Bei der ersten Befragung im Vatikan-Finanzprozess hat der angeklagte Kardinal Giovanni Angelo Becciu seine Unschuld beteuert.
Vatikanstadt – Bei der ersten Befragung im Vatikan-Finanzprozess hat der angeklagte Kardinal Giovanni Angelo Becciu seine Unschuld beteuert. „Ich werde als korrupte, geldgierige Person dargestellt, illoyal gegenüber dem Papst, die nur die eigene Familie bevorteilen will“, klagte der Kardinal am Donnerstag in einer vorbereiteten Erklärung zu Beginn der Verhandlung.
Kardinal: „Absurde Vorwürfe“
„Absurde Vorwürfe – unglaublich, grotesk, monströs“, würden gegen ihn erhoben, so Becciu weiter. Gegen ihn laufe ein „mediales Massaker“, um ihn zu zerstören. Aber er werde sich nicht beugen. Auch wenn es ihm nicht leicht falle, im Gerichtssaal zu sprechen. Er sei erhobenen Hauptes gekommen. „Ich habe keine Angst vor der Wahrheit“, betonte der 73-Jährige. Er werde vielmehr alles tun, um mit dem Gericht die volle Wahrheit herauszufinden.

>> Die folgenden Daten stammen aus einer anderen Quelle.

(* ===== verification/Dashboard.v ===== *)
(** * pkg/dashboard: the indexes and the controllers that keep them

    [index.go], [utils.go] and [controller.go].  The dashboard keeps four lists
    of names ordered by creation time, the CSI pod of each node and the volume
    of each claim; three controllers update them from the watches.  The state
    is passed explicitly: every list is behind its own lock, every map behind
    [csiNodeLock] or [pairLock].  The cached reader is the API server with the
    answers of a cache. *)
From S2P Require Import Prelude.
From S2P Require Import GoStrings.
From S2P Require Import K8s.
From S2P Require Import Prog.
From S2P Require Import Effects.
From S2P Require Import Config.
From S2P Require Import PodUtil.
From S2P Require Import MountTable.
#[local] Open Scope Z_scope.
#[local] Open Scope go_scope.

(** [types.NamespacedName]: namespace and name. *)
Abbreviation NamespacedName := (string * string)%type.
Definition nn_of (m : ObjectMeta) : NamespacedName := (Namespace m, Name m).
(** [NamespacedName.String()]. *)
Definition nn_String (n : NamespacedName) : string := n.1 +:+ "/" +:+ n.2.

(** ** index.go *)

Section index.
Context {T : Type} (meta : T -> ObjectMeta) (get : NamespacedName -> M (res T)).

(** [iterate]: the names, oldest or newest first. *)
Definition iterate (descend : bool) (l : list NamespacedName) : list NamespacedName :=
  if descend then rev l else l.

(** The scan of [addIndex] from the back: [back] is what is left, last element
    first, [passed] the elements behind.  A resource that cannot be read is
    removed; an element that was removed from a [container/list] has no
    predecessor, so the scan ends with it. *)
Fixpoint add_scan (name : NamespacedName) (resource : T) (back passed : list NamespacedName) : M (list NamespacedName) :=
  match back with
  | [] => Ret (name :: passed)
  | e :: back' =>
      r <- get e ;;
      match r with
      | Err _ => Ret (name :: rev back' ++ passed)
      | Ok currentResource =>
          if bool_decide (UID (meta resource) = UID (meta currentResource)) then Ret (rev back ++ passed)
          else if CreationTimestamp (meta currentResource) <? CreationTimestamp (meta resource)
          then Ret (rev back ++ name :: passed)
          else add_scan name resource back' (e :: passed)
      end
  end.
Definition addIndex (resource : T) (l : list NamespacedName) : M (list NamespacedName) :=
  add_scan (nn_of (meta resource)) resource (rev l) [].
End index.

(** The first occurrence. *)
Fixpoint removeIndex (name : NamespacedName) (l : list NamespacedName) : list NamespacedName :=
  match l with
  | [] => []
  | e :: l' => if bool_decide (e = name) then l' else e :: removeIndex name l'
  end.

(** ** The state (api.go) *)

Record API := {
  csiNodeIndex : gmap string NamespacedName;
  sysIndexes : list NamespacedName;
  appIndexes : list NamespacedName;
  pvIndexes : list NamespacedName;
  pvcIndexes : list NamespacedName;
  pairs : gmap NamespacedName NamespacedName;
}.
Definition NewAPI : API :=
  {| csiNodeIndex := ∅; sysIndexes := []; appIndexes := []; pvIndexes := []; pvcIndexes := []; pairs := ∅ |}.

Definition set_csiNode (f : gmap string NamespacedName -> gmap string NamespacedName) (a : API) : API :=
  {| csiNodeIndex := f (csiNodeIndex a); sysIndexes := sysIndexes a; appIndexes := appIndexes a;
     pvIndexes := pvIndexes a; pvcIndexes := pvcIndexes a; pairs := pairs a |}.
Definition set_sys (f : list NamespacedName -> list NamespacedName) (a : API) : API :=
  {| csiNodeIndex := csiNodeIndex a; sysIndexes := f (sysIndexes a); appIndexes := appIndexes a;
     pvIndexes := pvIndexes a; pvcIndexes := pvcIndexes a; pairs := pairs a |}.
Definition set_app (f : list NamespacedName -> list NamespacedName) (a : API) : API :=
  {| csiNodeIndex := csiNodeIndex a; sysIndexes := sysIndexes a; appIndexes := f (appIndexes a);
     pvIndexes := pvIndexes a; pvcIndexes := pvcIndexes a; pairs := pairs a |}.
Definition set_pv (f : list NamespacedName -> list NamespacedName) (a : API) : API :=
  {| csiNodeIndex := csiNodeIndex a; sysIndexes := sysIndexes a; appIndexes := appIndexes a;
     pvIndexes := f (pvIndexes a); pvcIndexes := pvcIndexes a; pairs := pairs a |}.
Definition set_pvc (f : list NamespacedName -> list NamespacedName) (a : API) : API :=
  {| csiNodeIndex := csiNodeIndex a; sysIndexes := sysIndexes a; appIndexes := appIndexes a;
     pvIndexes := pvIndexes a; pvcIndexes := f (pvcIndexes a); pairs := pairs a |}.
Definition set_pairs (f : gmap NamespacedName NamespacedName -> gmap NamespacedName NamespacedName) (a : API) : API :=
  {| csiNodeIndex := csiNodeIndex a; sysIndexes := sysIndexes a; appIndexes := appIndexes a;
     pvIndexes := pvIndexes a; pvcIndexes := pvcIndexes a; pairs := f (pairs a) |}.

(** ** The cached reader *)

Definition read_pod (n : NamespacedName) : M (res Pod) := sys (GetPod Caller n.2 n.1).
Definition read_pv (n : NamespacedName) : M (res PersistentVolume) := sys (GetPersistentVolume n.2).
Definition read_pvc (n : NamespacedName) : M (res PersistentVolumeClaim) := sys (GetPersistentVolumeClaim n.2 n.1).

Definition index_pod := addIndex p_meta read_pod.
Definition index_pv := addIndex pv_meta read_pv.
Definition index_pvc := addIndex pvc_meta read_pvc.

(** ** utils.go *)

Definition isAppPod (pod : Pod) : bool :=
  bool_decide (is_Some (pod_labels pod !! UniqueId)) || bool_decide (is_Some (pod_labels pod !! InjectSidecarDone)).

(** Some claim of the pod exists. *)
Definition unready_step (namespace claim : string) (u : unit) : M (unit + unit) :=
  r <- read_pvc (namespace, claim) ;;
  Ret match r with Ok _ => inr tt | Err _ => inl tt end.
Definition isAppPodUnready (pod : Pod) : M bool :=
  r <- for_each (omap v_pvc (Volumes (p_spec pod))) (unready_step (pod_namespace pod)) tt ;;
  Ret match r with inr _ => true | inl _ => false end.

Definition app_name (pod : Pod) : string := sget (pod_labels pod) "app.kubernetes.io/name".
Definition isSysPod (pod : Pod) : bool :=
  bool_decide (app_name pod = "juicefs-mount") || bool_decide (app_name pod = "juicefs-csi-driver").
Definition isCsiNode (pod : Pod) : bool :=
  bool_decide (app_name pod = "juicefs-csi-driver") && bool_decide (sget (pod_labels pod) "app" = "juicefs-csi-node").

(** ** controller.go: pods *)

(** The CSI node of a pod that goes away. *)
Definition forget_csi_node (pod : Pod) (a : API) : API :=
  if isCsiNode pod then set_csiNode (delete (NodeName (p_spec pod))) a else a.

Definition remember_csi_node (pod : Pod) (a : API) : API :=
  if isCsiNode pod && negb (bool_decide (NodeName (p_spec pod) = ""))
  then set_csiNode <[ NodeName (p_spec pod) := (pod_namespace pod, pod_name pod) ]> a else a.

(** Does the pod belong to the driver or to an app? *)
Definition concerns (pod : Pod) : M bool :=
  if negb (isSysPod pod) && negb (isAppPod pod) then isAppPodUnready pod else Ret true.
(** A pod that is being deleted leaves the index of the apps, whatever it is. *)
Definition drop_pod (req : NamespacedName) (pod : Pod) (a : API) : API :=
  forget_csi_node pod (set_app (removeIndex req) a).
(** The index of a pod. *)
Definition pod_index (pod : Pod) (a : API) : list NamespacedName :=
  if isSysPod pod then sysIndexes a else appIndexes a.
Definition set_pod_index (pod : Pod) (l : list NamespacedName) : API -> API :=
  if isSysPod pod then set_sys (fun _ => l) else set_app (fun _ => l).
Definition announce_pod (pod : Pod) (a : API) : API := if isSysPod pod then remember_csi_node pod a else a.

(** A controller's reconcile: the state afterwards and its error. *)
Definition PodReconcile (a : API) (req : NamespacedName) : M (API * option error) :=
  r <- read_pod req ;;
  match r with
  | Err _ => Ret (a, None)
  | Ok pod =>
      ours <- concerns pod ;;
      if negb ours then Ret (a, None)
      else if is_deleted pod then Ret (drop_pod req pod a, None)
      else
        let a := announce_pod pod a in
        l <- index_pod pod (pod_index pod a) ;;
        Ret (set_pod_index pod l a, None)
  end.

(** The handler of delete events: the state and whether to reconcile. *)
Definition PodDeleted (a : API) (pod : Pod) : API * bool :=
  let name := (pod_namespace pod, pod_name pod) in
  if isAppPod pod then (forget_csi_node pod (set_app (removeIndex name) a), false)
  else if isSysPod pod then (forget_csi_node pod (set_sys (removeIndex name) a), false)
  else (a, true).

(** ** controller.go: PVs *)

Definition claim_of (pv : PersistentVolume) : option NamespacedName :=
  (fun c => (c.2, c.1)) <$> pv_claimRef pv.
Definition juicefs_pv (pv : PersistentVolume) : bool :=
  match pv_csi pv with Some csi => bool_decide (Driver csi = DriverName) | None => false end.

Definition PVReconcile (a : API) (req : NamespacedName) : M (API * option error) :=
  r <- read_pv req ;;
  match r with
  | Err e => if IsNotFound e then Ret (set_pv (removeIndex req) a, None) else Ret (a, Some e)
  | Ok pv =>
      match DeletionTimestamp (pv_meta pv) with
      | Some _ =>
          let a := set_pv (removeIndex req) a in
          Ret (match claim_of pv with
               | Some pvcName => set_pvc (removeIndex pvcName) (set_pairs (delete pvcName) a)
               | None => a
               end, None)
      | None =>
          l <- index_pv pv (pvIndexes a) ;;
          let a := set_pv (fun _ => l) a in
          match claim_of pv with
          | None => Ret (a, None)
          | Some pvcName =>
              let a := set_pairs <[ pvcName := req ]> a in
              c <- read_pvc pvcName ;;
              match c with
              | Err _ => Ret (a, None)
              | Ok pvc => l <- index_pvc pvc (pvcIndexes a) ;; Ret (set_pvc (fun _ => l) a, None)
              end
          end
      end
  end.

(** The filter of create and delete events. *)
Definition PVWatched (pv : PersistentVolume) : bool := juicefs_pv pv.

(** ** controller.go: PVCs *)

Definition ClaimPending : string := "Pending".
Definition ClaimBound : string := "Bound".

Definition PVCReconcile (a : API) (req : NamespacedName) : M (API * option error) :=
  r <- read_pvc req ;;
  match r with
  | Err _ => Ret (a, None)
  | Ok pvc =>
      if bool_decide (is_Some (DeletionTimestamp (pvc_meta pvc))) then Ret (a, None)
      else if bool_decide (pvc_phase pvc = ClaimPending)
      then l <- index_pvc pvc (pvcIndexes a) ;; Ret (set_pvc (fun _ => l) a, None)
      else if bool_decide (pvc_phase pvc = ClaimBound)
      then
        let known := match pairs a !! req with Some p => bool_decide (p.2 = pvc_volumeName pvc) | None => false end in
        if known then Ret (a, None)
        else
          let pvName := ("", pvc_volumeName pvc) in
          v <- read_pv pvName ;;
          match v with
          | Err e => Ret (a, Some e)
          | Ok pv => Ret (set_pairs (if juicefs_pv pv then <[ req := pvName ]> else delete req) a, None)
          end
      else Ret (a, None)
  end.

Definition PVCCreated (pvc : PersistentVolumeClaim) : bool :=
  bool_decide (pvc_phase pvc = ClaimPending) || bool_decide (pvc_phase pvc = ClaimBound).
Definition PVCUpdated (a : API) (oldPvc newPvc : PersistentVolumeClaim) : API * bool :=
  if bool_decide (pvc_phase oldPvc = ClaimBound) && negb (bool_decide (pvc_phase newPvc = ClaimBound))
  then (set_pairs (delete (nn_of (pvc_meta oldPvc))) a, false)
  else (a, bool_decide (pvc_phase oldPvc = ClaimPending) && bool_decide (pvc_phase newPvc = ClaimBound)).
Definition PVCDeleted (a : API) (pvc : PersistentVolumeClaim) : API * bool :=
  let name := nn_of (pvc_meta pvc) in
  (set_pairs (delete name) (set_pvc (removeIndex name) a), false).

Anträge der Verteidigung abgewiesen
Befragt vom Vorsitzenden Richter Giuseppe Pignatone zu „formalen Unregelmäßigkeiten“ bei Überweisungen in seine sardische Heimatdiözese, verwies Becciu auf das Vertrauen in die lokale Caritas. Sein Bruder stehe der zur Caritas gehörenden Sozialkooperative „Spes“ seit Jahren vor; diese organisiere Arbeitsprojekte für Jugendliche. Auf Bitten des Bischofs habe er unbürokratisch helfen wollen. „Ein warmes Getränk oder warmes Essen“ reiche nicht, so Becciu, der den Papst zitierte. Franziskus erinnere immer wieder an die „Würde der Arbeit“.
Ihm sei eine Kontoverbindung genannt worden und er habe auf einen rechtmäßigen Umgang vertraut, erklärte der Geistliche. Er kenne die diözesanen Strukturen nicht. Ob er gewusst habe, dass Geld an eine junge Dame, wohl eine Verwandte, weitertransferiert worden sei, fragte Pignatone. Es sei keine Verwandte, nur eine Familienfreundin, und er habe nichts gewusst, versicherte Becciu.
Der Prozess mit zehn Angeklagten hatte im vergangenen Juli begonnen. Monatelang stritten die Parteien über formale Fragen. Im Zentrum stand die Befragung des Hauptzeugen Alberto Perlasca und deren Dokumentation. Die von der Strafverfolgung zur Einsicht herausgegebenen Beweismaterialien sind aus Sicht der Verteidigung nicht ausreichend. Anfang März hatte das Gericht alle Anträge der Verteidigung auf Verfahrenseinstellung abgewiesen. Darunter den Einwand, es handele sich um ein Spezialverfahren, das nicht den Vorgaben für ein „faires Verfahren“ entspreche.
Veruntreuung und Amtsmissbrauch
Im Zentrum des Prozesses stehen verlustreiche Investitionen des vatikanischen Staatssekretariats in eine Londoner Luxusimmobilie – laut Strafverfolgung rund 270 Millionen Euro. Darüber hinaus geht es um die genannten Überweisungen von Becciu in seine Heimatdiözese und an die Sicherheitsberaterin Cecilia Marogna. Dem Kardinal wird Veruntreuung und Amtsmissbrauch sowie Verleitung zur Falschaussage vorgeworfen.
Außer Becciu und Marogna sind die italienischen Finanzmakler Enrico Crasso und Gianluigi Torzi sowie die Ex-Verantwortlichen der vatikanischen Finanzaufsicht (AIF), Tommaso di Ruzza und Rene Brülhart angeklagt. Ebenfalls zu den Angeklagten zählen der Ex-Sekretär von Becciu, Mauro Carlino, der Fondsmanager Raffaele Mincione, der Rechtsanwalt Nicola Squillace sowie Manager Fabrizio Tirabassi. Für sie hatte die Strafverfolgung die Anklageschrift überarbeitet und im Januar erneut eingereicht. Der nächste Verhandlungstag ist für den 30. März mit der Befragung von Carlino festgesetzt. Am 5. April sollen Brülhart und di Ruzza, am 6. April erneut Becciu zu weiteren Vorwürfen sowie Crasso befragt werden.